Who is this man, this god of a nation, that he should loom so high? Is he a marvel of wisdom, virtue, and nobility, made by nature to wear the purple, fashioned of porcelain clay, greater and better than all the host to whom his word is the voice of fate? By no means; thousands of his subjects tower far above him in virtue and ability, but, puppet-like, the noblest and best of them must dance as he pulls the strings, and hardly a man in Russia dares to say that his soul is his own if the czar says otherwise.

Such a state of affairs is an anachronism in the nineteenth century, a hideous relic of the barbarism and anarchy of mediæval times. In America, where every man is a czar, so far as the disposal of himself is concerned, the enslavement of the Russians seems a frightful disregard of the rights of man, the nation a giant Gulliver bound down to the earth by chains of creed and custom, of bureaucracy and perverted public opinion. Like Gulliver, it was bound when asleep, and it must continue fettered while its intellect remains torpid. Some day it will awake, stretch its mighty limbs, burst its feeble bonds, and hurl in disarray to the earth the whole host of liliputian officials and dignitaries who are strutting in the pride of ownership on its great body, the czar tumbling first from his great estate.

This does not seem a proper beginning to a story from Russian history, but, to quote from Shakespeare again, "Thereby hangs a tale." The history of Russia has, in fact, been a strange one; it began as a republic, it has ended as a despotism; and we cannot go on with our work without attempting to show how this came about.
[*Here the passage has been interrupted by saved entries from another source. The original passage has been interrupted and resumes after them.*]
Lemma ReportTermination_at env fd p w e w' :
  ReportTermination env fd p w = Done e w' ->
  (~ encodes env (ServerTermination p) /\ e = -1 /\ w' = w) \/
  (encodes env (ServerTermination p) /\
   e = of_bool (fst (sendmsg env (clock w)) =? -1) /\
   w' = with_trace (trace w ++ [EvSend fd (encoded env (ServerTermination p)) None
                                  (fst (sendmsg env (clock w)))]) (tick w)).
Proof.
  unfold ReportTermination, encodes, encoded.
  destruct (iTermMultiServerProtocolEncodeMessageFromServer env (ServerTermination p))
    as [rc obj]. simpl. unfold truthy.
  destruct (Z.eqb_spec rc 0) as [Hrc | Hrc]; simpl.
  - unfold iTermFileDescriptorServerSendMessage, ask, emit, modify. cbv [bind ret]. simpl.
    intros [= <- <-]. right. split; [exact Hrc|]. split; reflexivity.
  - unfold ret. intros [= <- <-]. left. auto.
Qed.

Lemma ReportTermination_inv env fd p w e w' :
  ReportTermination env fd p w = Done e w' ->
  children w' = children w /\
  ((~ encodes env (ServerTermination p) /\ e = -1 /\ trace w' = trace w) \/
   (encodes env (ServerTermination p) /\
    exists bytes, trace w' = trace w ++ [EvSend fd (encoded env (ServerTermination p)) None bytes] /\
                  e = of_bool (bytes =? -1))).
Proof.
  unfold ReportTermination, encodes, encoded.
  destruct (iTermMultiServerProtocolEncodeMessageFromServer env (ServerTermination p))
    as [rc obj]. simpl. unfold truthy.
  destruct (Z.eqb_spec rc 0) as [Hrc | Hrc]; simpl.
  - unfold iTermFileDescriptorServerSendMessage, ask, emit, modify. cbv [bind ret]. simpl.
    intros [= <- <-]. simpl. split; [reflexivity|]. right. split; [exact Hrc|].
    eexists. split; reflexivity.
  - unfold ret. intros [= <- <-]. split; [reflexivity|]. left. auto.
Qed.

Lemma take_S_eq_lookup {A} (l l' : list A) i x :
  take (S i) l' = take (S i) l -> l !! i = Some x -> l' !! i = Some x.
Proof.
  intros Ht Hl. rewrite <- (lookup_take_lt l' (S i) i) by lia.
  rewrite Ht. rewrite lookup_take_lt by lia. exact Hl.
Qed.

Lemma take_S_eq_take {A} (l l' : list A) i :
  take (S i) l' = take (S i) l -> take i l' = take i l.
Proof.
  intros Ht. apply (f_equal (take i)) in Ht.
  rewrite !take_take in Ht. rewrite Nat.min_l in Ht by lia. exact Ht.
Qed.

Lemma update_child_at w i c f :
  children w !! i = Some c ->
  update_child i f w = Done tt (with_children (<[i := f c]> (children w)) w).
Proof. apply update_child_Some. Qed.
Lemma check_directions_complete dirs : forall idir (flip : bool),
  Forall (fun idir => length idir = 3%nat) dirs ->
  idir ∈ dirs -> at_middle idir ->
  (if flip then ~ at_ends idir /\ at_flipped_ends idir else at_ends idir) ->
  check_all dirs = Ok (Some (idir, flip)).
Proof.
  induction dirs as [|d0 dirs IH]; intros idir flip Hall Hin Hm He.
  - by apply elem_of_nil in Hin.
  - apply Forall_cons in Hall as [Hd Hall]. simpl.
    destruct (decide (d0 = idir)) as [->|Hne].
    + by rewrite (check_direction_finds idir flip Hd Hm He).
    + apply elem_of_cons in Hin as [->|Hin]; [done|].
      destruct (check_one d0) as [[f|]|] eqn:Hone; simpl.
      * exfalso. apply Hne.
        destruct (check_direction_found d0 f Hd Hone) as (_ & Hm0 & _).
        apply (close_shift_unique uc_mpos sc_mpos); try done; try congruence.
        rewrite len_um. symmetry.
        exact (proj1 (Forall_forall _ _) Hall idir Hin).
      * by apply IH.
      * rewrite (check_direction_spec d0 Hd) in Hone. done.
Qed.

End check_proofs.

Lemma directions_length : Forall (fun idir => length idir = 3%nat) directions.
Proof. repeat constructor. Qed.

Lemma almost_raises a b err : almost a b = Raise err -> err = NotImplementedError.
Proof.
  destruct a as [x|xs|], b as [y|ys|]; try (by intros [= <-]).
  rewrite almost_unfold_seq.
  destruct (mapM id (zip_with almost xs ys)); by intros [= <-].
Qed.

(** A sequence that holds numpy integers cannot be compared with a
    sequence that is not empty. *)
Lemma almost_seen_integers a b :
  int_items a = true \/ int_items b = true ->
  c_items a <> [] -> c_items b <> [] ->
  almost (seen a) (seen b) = Raise NotImplementedError.
Proof.
  intros Hint Ha Hb. unfold seen, vec.
  destruct (c_items a) as [|x xs]; [done|].
  destruct (c_items b) as [|y ys]; [done|].
  destruct Hint as [-> | ->].
  - by destruct (int_items b).
  - by destruct (int_items a).
Qed.

Lemma seen_floats x : int_items x = false -> seen x = vec (c_items x).
Proof. unfold seen. by intros ->. Qed.

Lemma add_image_raises x idir err :
  add_image x idir = Raise err -> err = ValueError.
Proof.
  unfold add_image, np_add.
  destruct (bool_decide _); [done|].
  destruct (c_items x) as [|a [|a' l]], idir as [|d [|d' ds]];
    try done; by intros [= <-].
Qed.

Lemma add_image_same x idir :
  length (c_items x) = length idir ->
  add_image x idir = Ok (mkCoords (int_items x) (shifted (c_items x) idir)).
Proof. intros H. unfold add_image. by rewrite np_add_same. Qed.

Section check_uc_hop_proofs.
Variable msite : MigrationPath -> PeriodicSite.
Variable int_dtype : PeriodicSite -> bool.
Variables sc_hop uc_hop : MigrationPath.
Hypothesis sc_three :
  length (frac_coords (isite sc_hop)) = 3%nat /\
  length (frac_coords (esite sc_hop)) = 3%nat /\
  length (frac_coords (msite sc_hop)) = 3%nat.
Hypothesis uc_three :
  length (frac_coords (isite uc_hop)) = 3%nat /\
  length (frac_coords (esite uc_hop)) = 3%nat /\
  length (frac_coords (msite uc_hop)) = 3%nat.

Local Abbreviation pos site hop := (frac_coords (site hop)).

Section float_coordinates.
Hypothesis sc_floats :
  int_dtype (isite sc_hop) = false /\ int_dtype (esite sc_hop) = false /\
  int_dtype (msite sc_hop) = false.
Hypothesis uc_floats :
  int_dtype (isite uc_hop) = false /\ int_dtype (esite uc_hop) = false /\
  int_dtype (msite uc_hop) = false.

(** For two hops with three coordinates at each site, held as floats
    (arrays of dtype [float64]), [check_uc_hop] raises nothing, and
    returns the image [idir] with the flag [flip] exactly when [idir] is
    one of the eight images, it brings the middle of the hop of the unit
    cell within [SMALL_VAL] of the doubled middle of the hop of the
    supercell, and it brings its two ends on the doubled ends of the
    other: in the same order when [flip] is false, and in the opposite
    order and not in the same order when [flip] is true. *)
Theorem check_uc_hop_iff :
  (exists r, check_uc_hop msite int_dtype sc_hop uc_hop = Ok r) /\
  forall idir (flip : bool),
    check_uc_hop msite int_dtype sc_hop uc_hop = Ok (Some (idir, flip)) <->
    idir ∈ directions /\
    close (shifted (pos msite uc_hop) idir) (doubled (pos msite sc_hop)) /\
    let same :=
      close (shifted (pos isite uc_hop) idir) (doubled (pos isite sc_hop)) /\
      close (shifted (pos esite uc_hop) idir) (doubled (pos esite sc_hop)) in
    let opposite :=
      close (shifted (pos esite uc_hop) idir) (doubled (pos isite sc_hop)) /\
      close (shifted (pos isite uc_hop) idir) (doubled (pos esite sc_hop)) in
    if flip then ~ same /\ opposite else same.
Proof.
  destruct sc_three as (Hsi & Hse & Hsm), uc_three as (Hui & Hue & Hum).
  destruct sc_floats as (Fsi & Fse & Fsm), uc_floats as (Fui & Fue & Fum).
  unfold check_uc_hop, coords_of, doubled_coords. cbn [int_items c_items].
  rewrite Fsi, Fse, Fsm, Fui, Fue, Fum.
  assert (Hdsi : length (doubled (pos isite sc_hop)) = 3%nat)
    by (by rewrite doubled_length).
  assert (Hdse : length (doubled (pos esite sc_hop)) = 3%nat)
    by (by rewrite doubled_length).
  assert (Hdsm : length (doubled (pos msite sc_hop)) = 3%nat)
    by (by rewrite doubled_length).
  split.
  - apply check_directions_total; try done. apply directions_length.
  - intros idir flip. cbv zeta. split.
    + intros H.
      exact (check_directions_sound _ _ _ _ _ _ Hdsi Hdse Hdsm Hui Hue Hum
               directions (idir, flip) directions_length H).
    + intros (Hin & Hm & He).
      exact (check_directions_complete _ _ _ _ _ _ Hdsi Hdse Hdsm Hui Hue Hum
               directions idir flip directions_length Hin Hm He).
Qed.

End float_coordinates.

Lemma check_direction_integer_middle si se sm ui ue um idir :
  int_items sm = true \/ int_items um = true ->
  length (c_items sm) = 3%nat -> length (c_items um) = 3%nat ->
  length idir = 3%nat ->
  check_direction si se sm ui ue um idir = Raise NotImplementedError.
Proof.
  intros Hint Hsm Hum Hd. unfold check_direction.
  rewrite (add_image_same um) by congruence. bind_ok.
  rewrite almost_seen_integers; [done| | |].
  - cbn [int_items]. tauto.
  - cbn [c_items]. intros H. apply (f_equal length) in H.
    rewrite shifted_length in H by congruence. simpl in H. lia.
  - intros H. rewrite H in Hsm. done.
Qed.

Lemma check_direction_integer_start si se sm ui ue um idir :
  int_items sm = false -> int_items um = false ->
  int_items si = true \/ int_items ui = true ->
  length (c_items si) = 3%nat -> length (c_items ui) = 3%nat ->
  length (c_items ue) = 3%nat -> length (c_items um) = 3%nat ->
  length idir = 3%nat ->
  check_direction si se sm ui ue um idir =
    if close_bool (shifted (c_items um) idir) (c_items sm)
    then Raise NotImplementedError else Ok None.
Proof.
  intros Fsm Fum Hint Hsi Hui Hue Hum Hd. unfold check_direction.
  rewrite !add_image_same by congruence. repeat bind_ok.
  rewrite (seen_floats sm Fsm).
  rewrite (seen_floats (mkCoords (int_items um) (shifted (c_items um) idir)) Fum).
  cbn [c_items]. rewrite almost_vec. bind_ok.
  destruct (close_bool _ _); [|done].
  rewrite (almost_seen_integers
             (mkCoords (int_items ui) (shifted (c_items ui) idir)) si);
    [done| | |].
  - cbn [int_items]. tauto.
  - cbn [c_items]. intros H. apply (f_equal length) in H.
    rewrite shifted_length in H by congruence. simpl in H. lia.
  - intros H. rewrite H in Hsi. done.
Qed.

(** With coordinates that are numpy integers, [check_uc_hop] cannot
    compare.  When the middle of one of the two hops holds integers, it
    raises [NotImplementedError].  When the two middles hold floats and
    the initial site of one of the hops holds integers, it raises
    [NotImplementedError] as soon as an image brings the middle of the
    hop of the unit cell within [SMALL_VAL] of the doubled middle of the
    hop of the supercell, and returns [None] when none of the eight
    images does. *)
Theorem check_uc_hop_integer_coordinates :
  (int_dtype (msite sc_hop) = true \/ int_dtype (msite uc_hop) = true ->
   check_uc_hop msite int_dtype sc_hop uc_hop = Raise NotImplementedError) /\
  (int_dtype (msite sc_hop) = false -> int_dtype (msite uc_hop) = false ->
   int_dtype (isite sc_hop) = true \/ int_dtype (isite uc_hop) = true ->
   ((exists idir, idir ∈ directions /\
       close (shifted (pos msite uc_hop) idir) (doubled (pos msite sc_hop))) ->
    check_uc_hop msite int_dtype sc_hop uc_hop = Raise NotImplementedError) /\
   ((forall idir, idir ∈ directions ->
       ~ close (shifted (pos msite uc_hop) idir) (doubled (pos msite sc_hop))) ->
    check_uc_hop msite int_dtype sc_hop uc_hop = Ok None)).
Proof.
  destruct sc_three as (Hsi & Hse & Hsm), uc_three as (Hui & Hue & Hum).
  unfold check_uc_hop. split.
  - intros Hint. unfold directions. cbn [check_directions].
    rewrite (check_direction_integer_middle _ _ _ _ _ _ [0; 0; 0]);
      [done| | | |done].
    + exact Hint.
    + cbn [doubled_coords coords_of c_items]. by rewrite doubled_length.
    + exact Hum.
  - intros Fsm Fum Hint.
    assert (Hrun : forall dirs, Forall (fun idir => length idir = 3%nat) dirs ->
              check_directions
                (doubled_coords (coords_of int_dtype (isite sc_hop)))
                (doubled_coords (coords_of int_dtype (esite sc_hop)))
                (doubled_coords (coords_of int_dtype (msite sc_hop)))
                (coords_of int_dtype (isite uc_hop))
                (coords_of int_dtype (esite uc_hop))
                (coords_of int_dtype (msite uc_hop)) dirs =
              if existsb (fun idir => close_bool (shifted (pos msite uc_hop) idir)
                                        (doubled (pos msite sc_hop))) dirs
              then Raise NotImplementedError else Ok None).
    { induction 1 as [|idir dirs Hd _ IH]; [done|]. cbn [check_directions existsb].
      rewrite check_direction_integer_start;
        [|exact Fsm|exact Fum|exact Hint| |exact Hui|exact Hue|exact Hum|exact Hd].
      - cbn [doubled_coords coords_of c_items].
        destruct (close_bool _ _); [done|]. bind_ok. exact IH.
      - cbn [doubled_coords coords_of c_items]. by rewrite doubled_length. }
    rewrite (Hrun directions directions_length).
    assert (Hclose : forall idir, idir ∈ directions ->
              close_bool (shifted (pos msite uc_hop) idir)
                         (doubled (pos msite sc_hop)) = true <->
              close (shifted (pos msite uc_hop) idir) (doubled (pos msite sc_hop))).
    { intros idir Hin. apply close_bool_spec.
      rewrite shifted_length, doubled_length; [congruence|].
      rewrite Hum. symmetry.
      exact (proj1 (Forall_forall _ _) directions_length idir Hin). }
    split.
    + intros (idir & Hin & Hc).
      assert (He : existsb (fun idir => close_bool (shifted (pos msite uc_hop) idir)
                                          (doubled (pos msite sc_hop))) directions = true).
      { apply existsb_exists. exists idir. split; [by apply list_elem_of_In|].
        by apply Hclose. }
      by rewrite He.
    + intros Hno.
      destruct (existsb _ directions) eqn:He; [|done]. exfalso.
      apply existsb_exists in He as (idir & Hin & Hc).
      apply list_elem_of_In in Hin. apply (Hno idir Hin). by apply Hclose.
Qed.

End check_uc_hop_proofs.

(** [almost] gives the same answer, or raises the same exception,
    whatever the order of its two arguments. *)
Theorem almost_symmetric a b : almost a b = almost b a.
Proof. apply almost_sym_all. Qed.


Example almost_shorter :
  almost (vec [1; 2]%Q) (vec [1; 2; 7]%Q) = Ok true /\
  almost (Seq [Num 1; Obj]) (Seq [Num 1; Obj]) = Raise NotImplementedError.
Proof. split; reflexivity. Qed.

(** *** The edge of the unit cell a hop of the supercell maps to *)

Section map_hop_proofs.
Variable msite : MigrationPath -> PeriodicSite.
Variable int_dtype : PeriodicSite -> bool.

Lemma check_direction_raises si se sm ui ue um idir err :
  check_direction si se sm ui ue um idir = Raise err ->
  err = ValueError \/ err = NotImplementedError.
Proof.
  unfold check_direction. intros H.
  destruct (add_image um idir) as [tm|e] eqn:Em; simpl in H;
    [|injection H as <-; left; by eapply add_image_raises].
  destruct (almost (seen tm) (seen sm)) as [[|]|e] eqn:Am; simpl in H;
    [|done|injection H as <-; right; by eapply almost_raises].
  destruct (add_image ui idir) as [ti|e] eqn:Ei; simpl in H;
    [|injection H as <-; left; by eapply add_image_raises].
  destruct (add_image ue idir) as [te|e] eqn:Ee; simpl in H;
    [|injection H as <-; left; by eapply add_image_raises].
  destruct (almost (seen ti) (seen si)) as [ii|e] eqn:Aii; simpl in H;
    [|injection H as <-; right; by eapply almost_raises].
  assert (Hflip :
    (ei ← almost (seen te) (seen si);
     ie ← (if (ei : bool) then almost (seen ti) (seen se) else Ok false);
     if (ie : bool) then Ok (Some (idir, true)) else Ok None) = Raise err ->
    err = ValueError \/ err = NotImplementedError).
  { intros H'.
    destruct (almost (seen te) (seen si)) as [[|]|e] eqn:Aei; simpl in H';
      [| |injection H' as <-; right; by eapply almost_raises].
    - destruct (almost (seen ti) (seen se)) as [[|]|e] eqn:Aie; simpl in H';
        [done|done|injection H' as <-; right; by eapply almost_raises].
    - done. }
  destruct ii.
  - destruct (almost (seen te) (seen se)) as [[|]|e] eqn:Aee; simpl in H;
      [done|by apply Hflip|injection H as <-; right; by eapply almost_raises].
  - simpl in H. by apply Hflip.
Qed.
It was the Mongol invasion that enslaved Russia. Helped by the khans, Moscow gradually rose to supremacy over all the other principalities, trod them one by one under her feet, gained power by the aid of Tartar swords and spears or through sheer dread of the Tartar name, and when the Golden Horde was at length overthrown the Grand Prince took the place of the Great Khan and ruled with the same absolute sway. It was the absolutism of Asia imported into Europe. Step by step the princes of Moscow had copied the system of the khan. This work was finished by Ivan the Great, at once the deliverer and the enslaver of Russia, who freed that country from the yoke of the khan, but laid upon it a heavier burden of servility and shame.

Under the khan there had been insurrection. Under the czar there was subjection. The latter state was worse than the former. The subjection continues still, but the spirit of insurrection is again rising. The time is coming in which the rule of that successor of the Tartar khan, miscalled the czar, will end, and the people take into their own hands the control of their bodies and souls.